Well that’s exactly what Microsoft offers with its Data Science Virtual Machine, or DSVM. The DSVM is a VM image hosted on the Microsoft Azure cloud that is built specifically for doing data science. Available on Windows Server and on Linux, it has many popular data-science and programming tools pre-installed and pre-configured, making it easy to get started building applications for analytics.
Prowess has been using the DSVM for training and education. We’ve developed data science hands-on labs that guide students to quickly get to a DSVM desktop so that can begin exploring tools such as Jupyter Notebooks. But the DSVM isn’t useful just for those who develop training modules; it’s also useful for anyone who wants to start exploring the tools that are used most often by data scientists today, as well as for seasoned data scientists.
Here’s how you can start using your own DSVM: first go to the Azure portal at https://portal.azure.com and click Create a resource.
Then type “data science” in the search box, and a few search hits will automatically appear. Next, select a DSVM in the OS of your choice: Ubuntu, CentOS, Windows Server 2016, or Windows Server 2012.

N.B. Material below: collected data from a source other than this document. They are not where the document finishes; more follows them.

(** X2: over configs that are not empty, the preparation yields
    [count + offset] slots (the sum as a Go [int]), and slot [i] is bound
    to config [i mod len(configs)]. *)
Theorem X2_slots_cycle s count offset :
  contentConfigs s ≠ [] →
  ∃ requestConfigs,
    prepareConfigsForRequest s count offset = Done requestConfigs ∧
    length requestConfigs = Z.to_nat (int_add count offset) ∧
    ∀ i, (i < length requestConfigs)%nat →
      requestConfigs !! i
      = contentConfigs s !! (i mod length (contentConfigs s))%nat.
Proof. apply prepareConfigsForRequest_spec. Qed.

Lemma X2_slots_cycle_witness :
  ∃ requestConfigs,
    prepareConfigsForRequest (errorService (λ _, "id") 0) 4 2
    = Done requestConfigs ∧
    length requestConfigs = Z.to_nat (int_add 4 2) ∧
    ∀ i, (i < length requestConfigs)%nat →
      requestConfigs !! i
      = contentConfigs (errorService (λ _, "id") 0)
          !! (i mod length (contentConfigs (errorService (λ _, "id") 0)))%nat.
Proof.
  apply (X2_slots_cycle (errorService (λ _, "id") 0) 4 2). simpl. discriminate.
Defined.

(** X3: a service without configs panics with a division by zero on every
    valid request, before any fetch is dispatched and any select
    executed. *)
Theorem X3_no_config_panics s ctxDone userIP count offset w :
  contentConfigs s = [] →
  0 < count → 0 ≤ offset → count + offset ≤ int_max →
  GetContent s ctxDone userIP count offset w = (Panicked PanicDivideByZero, w).
Proof.
  intros Hnil Hc Ho Hmax. rewrite GetContent_valid by done.
  apply bind_panicked. unfold getConfigResponses. apply bind_panicked.
  unfold lift, prepareConfigsForRequest.
  rewrite int_add_exact by (unfold int_min; lia).
  destruct (Z.to_nat (count + offset)) as [|n] eqn:Hn; [lia|].
  simpl. rewrite Hnil. done.
Qed.

Lemma X3_no_config_panics_witness :
  GetContent (mkService ∅ [] 5) neverDone "10.0.0.1" 3 2 world0
  = (Panicked PanicDivideByZero, world0).
Proof.
  apply X3_no_config_panics; [reflexivity|lia|lia|unfold int_max; lia].
Defined.

Lemma prepareLoop_length s idxs acc l :
  prepareLoop s idxs acc = Done l →
  length l = (length acc + length idxs)%nat.
Proof.
  revert acc. induction idxs as [|i rest IH]; intros acc H; simpl in H.
  - injection H as <-. simpl. lia.
  - case_decide; [done|].
    destruct (contentConfigs s !! _) as [cfg|]; [|done].
    apply IH in H. rewrite length_app in H. simpl in *. lia.
Qed.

When you power up and connect to your newly provisioned VM, you’ll see many data-science tools available on the desktop. Here’s a screenshot of the Ubuntu version of the DSVM:
As you can see, it’s loaded with data science goodies. These pre-installed tools on the DSVM include the following:
- Microsoft R Server 9.2.1 with Microsoft R Open 3.4.1, MicrosoftML package with machine learning algorithms, RevoScaleR and revoscalepy for distributed and remote computing, and R and Python operationalization
- Anaconda Python 2.7 and 3.5
- JupyterHub with sample notebooks
- Apache Spark local 2.2.0 with PySpark and SparkR Jupyter kernels
- Single-node local Apache Hadoop
- Azure command-line interface
- Microsoft Visual Studio Code, IntelliJ IDEA, PyCharm, and Atom
- H2O, Deep Water, and Sparkling Water
- Vowpal Wabbit for online learning
- XGBoost for gradient boosting
- Microsoft SQL Server 2017
- Intel Math Kernel Library
Many frameworks and toolkits useful for analytics are also pre-installed, pre-configured, and ready to run on this Linux version of the DSVM, including the Microsoft Cognitive Toolkit, TensorFlow, MXNet, Caffe, Caffe2, Chainer, NVIDIA DIGITS, Keras, Theano, Torch, and PyTorch. (For a more complete list of all the tools pre-installed on both Linux and Windows versions of the DSVM, see here.)

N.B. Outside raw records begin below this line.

Lemma prepare_outcome_draft (time : jsnum) (r : cbargs Z) (draft : Draft)
  (txs : list Transaction) :
  In (CbOk (draft, txs))
    (prepare_outcome H2 createCoinbaseTx self beneficiary time r) ->
  exists nextWork tx,
    r = CbOk nextWork
    /\ createCoinbaseTx beneficiary (height self + 1) = Done tx
    /\ txs = [tx]
    /\ draft = {| d_bits := nextWork; d_version := 1; d_timestamp := time;
                  d_prev_hash := getHash H2 self; d_height := height self + 1;
                  d_merkle_root := Some (tx_hash tx) |}.
Proof.
  unfold prepare_outcome. destruct r as [nextWork | err].
  - destruct (createCoinbaseTx beneficiary (height self + 1)) as [tx | e |].
    + intros [E | []]. injection E as <- <-.
      exists nextWork, tx. repeat apply conj; reflexivity.
    + intros [E | []]. discriminate.
    + intros [].
  - intros [E | []]. discriminate.
Qed.

Lemma prepare_outcome_short (time : jsnum) (r : cbargs Z) :
  (length (prepare_outcome H2 createCoinbaseTx self beneficiary time r) <= 1)%nat.
Proof.
  unfold prepare_outcome. destruct r; [| simpl; lia].
  destruct (createCoinbaseTx beneficiary _); simpl; lia.
Qed.

End PrepareMore.

(** X20. The candidate block [prepareNextBlock] hands over: the callback
    is invoked at most once, and a draft it receives has version 1, the
    parent's height plus one, the parent's [getHash] as previous hash, a
    single transaction, the coinbase built for that height, and that
    transaction's hash as Merkle root. *)
Theorem prepareNextBlock_draft_fields :
  forall (H2 : Buffer -> Buffer) (decode encode : Z -> Z) (Beneficiary : Type)
         (createCoinbaseTx : Beneficiary -> Z -> outcome Transaction)
         (blockChain : BlockChain) (self : Block) (beneficiary : Beneficiary)
         (time : option Z) (nowMs : Z) (fuel : nat),
    let result :=
      prepareNextBlock H2 decode encode Beneficiary createCoinbaseTx blockChain
        self beneficiary time nowMs fuel in
    (length result <= 1)%nat
    /\ forall draft txs,
         In (CbOk (draft, txs)) result ->
         d_version draft = 1
         /\ d_height draft = height self + 1
         /\ d_prev_hash draft = getHash H2 self
         /\ exists tx,
              createCoinbaseTx beneficiary (height self + 1) = Done tx
              /\ txs = [tx]
              /\ d_merkle_root draft = Some (tx_hash tx)
              /\ calcMerkleRoot H2 (Some (map TxObj txs))
                 = Done (d_merkle_root draft).
Proof.
  intros H2 decode encode Beneficiary createCoinbaseTx blockChain self
    beneficiary time nowMs fuel result.
  unfold result. rewrite prepareNextBlock_outcome.
  destruct (getMedianTimePast blockChain self) as [m | err].
  - destruct (if height self =? 0 then _ else _) as [r |].
    + split; [apply prepare_outcome_short |].
      intros draft txs Hin.
      apply prepare_outcome_draft in Hin.
      destruct Hin as (w & tx & _ & Hc & -> & ->).
      cbn [d_version d_height d_prev_hash d_merkle_root].
      repeat apply conj; try reflexivity.
      exists tx. repeat apply conj; try reflexivity; try exact Hc.
    + split; [simpl; lia | intros draft txs []].
  - split; [simpl; lia |]. intros draft txs [E | []]. discriminate.
Qed.

(** X21. Off the test network a prepared block is a valid child: for a
    parent other than the genesis block, a block with the [bits] and the
    timestamp of a draft that [prepareNextBlock] delivered with the
    default time passes [verifyChild] of the same parent. *)
Theorem prepared_block_passes_verifyChild :
  forall (H2 : Buffer -> Buffer) (decode encode : Z -> Z) (Beneficiary : Type)
         (createCoinbaseTx : Beneficiary -> Z -> outcome Transaction)
         (blockChain : BlockChain) (self child : Block)
         (beneficiary : Beneficiary) (nowMs : Z) (fuel : nat)
         (draft : Draft) (txs : list Transaction),
    isTestnet blockChain = false ->
    height self <> 0 ->
    In (CbOk (draft, txs))
      (prepareNextBlock H2 decode encode Beneficiary createCoinbaseTx blockChain
         self beneficiary None nowMs fuel) ->
    bits child = d_bits draft ->
    Num (timestamp child) = d_timestamp draft ->
    verifyChild decode encode blockChain self child fuel = [CbOk tt].
Proof.
  intros H2 decode encode Beneficiary createCoinbaseTx blockChain self child
    beneficiary nowMs fuel draft txs T H Hin Hb Ht.
  rewrite prepareNextBlock_outcome in Hin.
  pose proof H as Hz. apply Z.eqb_neq in Hz. rewrite Hz in Hin.
  destruct (getMedianTimePast blockChain self) as [m | err] eqn:M;
    [| destruct Hin as [E | []]; discriminate].
  destruct (nextWork_result decode encode blockChain self fuel (Num 0))
    as [r |] eqn:R; [| destruct Hin].
  apply prepare_outcome_draft in Hin.
  destruct Hin as (w & tx & -> & _ & _ & ->).
  cbn [d_bits d_timestamp chosenTime] in Hb, Ht.
  rewrite verifyChild_calls by exact H.
  rewrite getNextWork_calls_result, Hz. cbn [app].
  assert (R' : nextWork_result decode encode blockChain self fuel
                 (Num (timestamp child)) = Some (CbOk w)).
  { rewrite <- R. unfold nextWork_result. cbv zeta. rewrite T. reflexivity. }
  rewrite R'. cbn [opt_list map verify_outcome].
  rewrite Hb, Z.eqb_refl, M. cbn [negb].
  destruct m as [t |]; [| reflexivity].
  cbn [defaultTime] in Ht. injection Ht as Ht.
  replace (timestamp child <=? t) with false
    by (symmetry; apply Z.leb_gt; lia).
  reflexivity.
Qed.

Lemma prepared_block_passes_verifyChild_witness :
  verifyChild decode_compact encode_compact s5_chain s5_block
    (plain_block mainnet 11 12 0x1d00ffff) 0
  = [CbOk tt].
Proof.
  apply (prepared_block_passes_verifyChild sha256d decode_compact
           encode_compact Buffer coinbase_for s5_chain s5_block
           (plain_block mainnet 11 12 0x1d00ffff) genesis_hash 12000 0%nat
           {| d_bits := 0x1d00ffff; d_version := 1; d_timestamp := Num 12;
              d_prev_hash := getHash sha256d s5_block; d_height := 11;
              d_merkle_root := Some genesis_hash |}
           [{| tx_hash := genesis_hash; tx_isCoinBase := true;
               tx_ins := [[]] |}]).
  - reflexivity.
  - discriminate.
  - left. vm_compute. reflexivity.
  - reflexivity.
  - reflexivity.
Defined.

(** X22. On the test network [prepareNextBlock] and [verifyChild]
    disagree: with a target spacing that divides the target timespan,
    between retarget boundaries, for a parent above minimum difficulty
    and other than the genesis block, a draft prepared for a
    time more than two target spacings after the parent carries the
    parent's [bits], and a block with the draft's [bits] and timestamp is
    refused by [verifyChild] of the same parent, which expects the minimum
    difficulty. *)
Theorem testnet_prepared_block_fails_verifyChild :
  forall (H2 : Buffer -> Buffer) (decode encode : Z -> Z) (Beneficiary : Type)
         (createCoinbaseTx : Beneficiary -> Z -> outcome Transaction)
         (blockChain : BlockChain) (self child : Block)
         (beneficiary : Beneficiary) (time nowMs : Z) (fuel : nat)
         (draft : Draft) (txs : list Transaction),
    let interval := getTargetTimespan blockChain / getTargetSpacing blockChain in
    isTestnet blockChain = true ->
    height self <> 0 ->
    getTargetSpacing blockChain <> 0 ->
    (getTargetSpacing blockChain | getTargetTimespan blockChain) ->
    rem_nonzero (height self + 1) interval = true ->
    bits self <> getMinDiff blockChain ->
    0 <= timestamp self + getTargetSpacing blockChain * 2 < time ->
    In (CbOk (draft, txs))
      (prepareNextBlock H2 decode encode Beneficiary createCoinbaseTx blockChain
         self beneficiary (Some time) nowMs fuel) ->
    bits child = d_bits draft ->
    Num (timestamp child) = d_timestamp draft ->
    d_bits draft = bits self
    /\ verifyChild decode encode blockChain self child fuel
       = [CbErr (VerificationError
                   (js_concat ["Incorrect proof of work '";
                               js_toString (bits self);
                               "', should be '";
                               js_toString (getMinDiff blockChain);
                               "'."]%string))].
Proof.
  intros H2 decode encode Beneficiary createCoinbaseTx blockChain self child
    beneficiary time nowMs fuel draft txs interval T H _ _ R B L Hin Hb Ht.
  rewrite prepareNextBlock_outcome in Hin.
  pose proof H as Hz. apply Z.eqb_neq in Hz. rewrite Hz in Hin.
  destruct (getMedianTimePast blockChain self) as [m | err] eqn:M;
    [| destruct Hin as [E | []]; discriminate].
  assert (R0 : nextWork_result decode encode blockChain self fuel (Num 0)
               = Some (CbOk (bits self))).
  { unfold nextWork_result. cbv zeta. fold interval. rewrite R, T.
    cbn [js_gt].
    replace (timestamp self + getTargetSpacing blockChain * 2 <? 0) with false
      by (symmetry; apply Z.ltb_ge; lia).
    replace (bits self =? getMinDiff blockChain) with false
      by (symmetry; apply Z.eqb_neq; exact B).
    reflexivity. }
  rewrite R0 in Hin.
  apply prepare_outcome_draft in Hin.
  destruct Hin as (w & tx & Ew & _ & _ & ->).
  injection Ew as <-.
  cbn [d_bits d_timestamp chosenTime] in Hb, Ht |- *.
  split; [reflexivity |].
  replace (time =? 0) with false in Ht by (symmetry; apply Z.eqb_neq; lia).
  injection Ht as Ht.
  rewrite verifyChild_calls by exact H.
  rewrite getNextWork_calls_result, Hz. cbn [app].
  assert (R1 : nextWork_result decode encode blockChain self fuel
                 (Num (timestamp child)) = Some (CbOk (getMinDiff blockChain))).
  { unfold nextWork_result. cbv zeta. fold interval. rewrite R, T.
    cbn [js_gt].
    replace (timestamp self + getTargetSpacing blockChain * 2 <? timestamp child)
      with true by (symmetry; apply Z.ltb_lt; lia).
    reflexivity. }
  rewrite R1. cbn [opt_list map verify_outcome].
  rewrite Hb.
  replace (bits self =? getMinDiff blockChain) with false
    by (symmetry; apply Z.eqb_neq; exact B).
  reflexivity.
Qed.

Overall, the DSVM is useful if you want to have a pre-configured analytics desktop available in the cloud, from anywhere. It’s also great (as mentioned earlier) for data-science training and education, for experimentation and evaluation, and for projects that require elasticity in compute power or other resources.
Prowess integrated the DSVM into hands-on labs this spring as a way to support Microsoft in its Red Shirt University tour, whose goal is to spread the word about the great development features in Microsoft Azure. Our job is to stay on top of the latest technologies, and we are proud to offer services that require Azure and data-science expertise.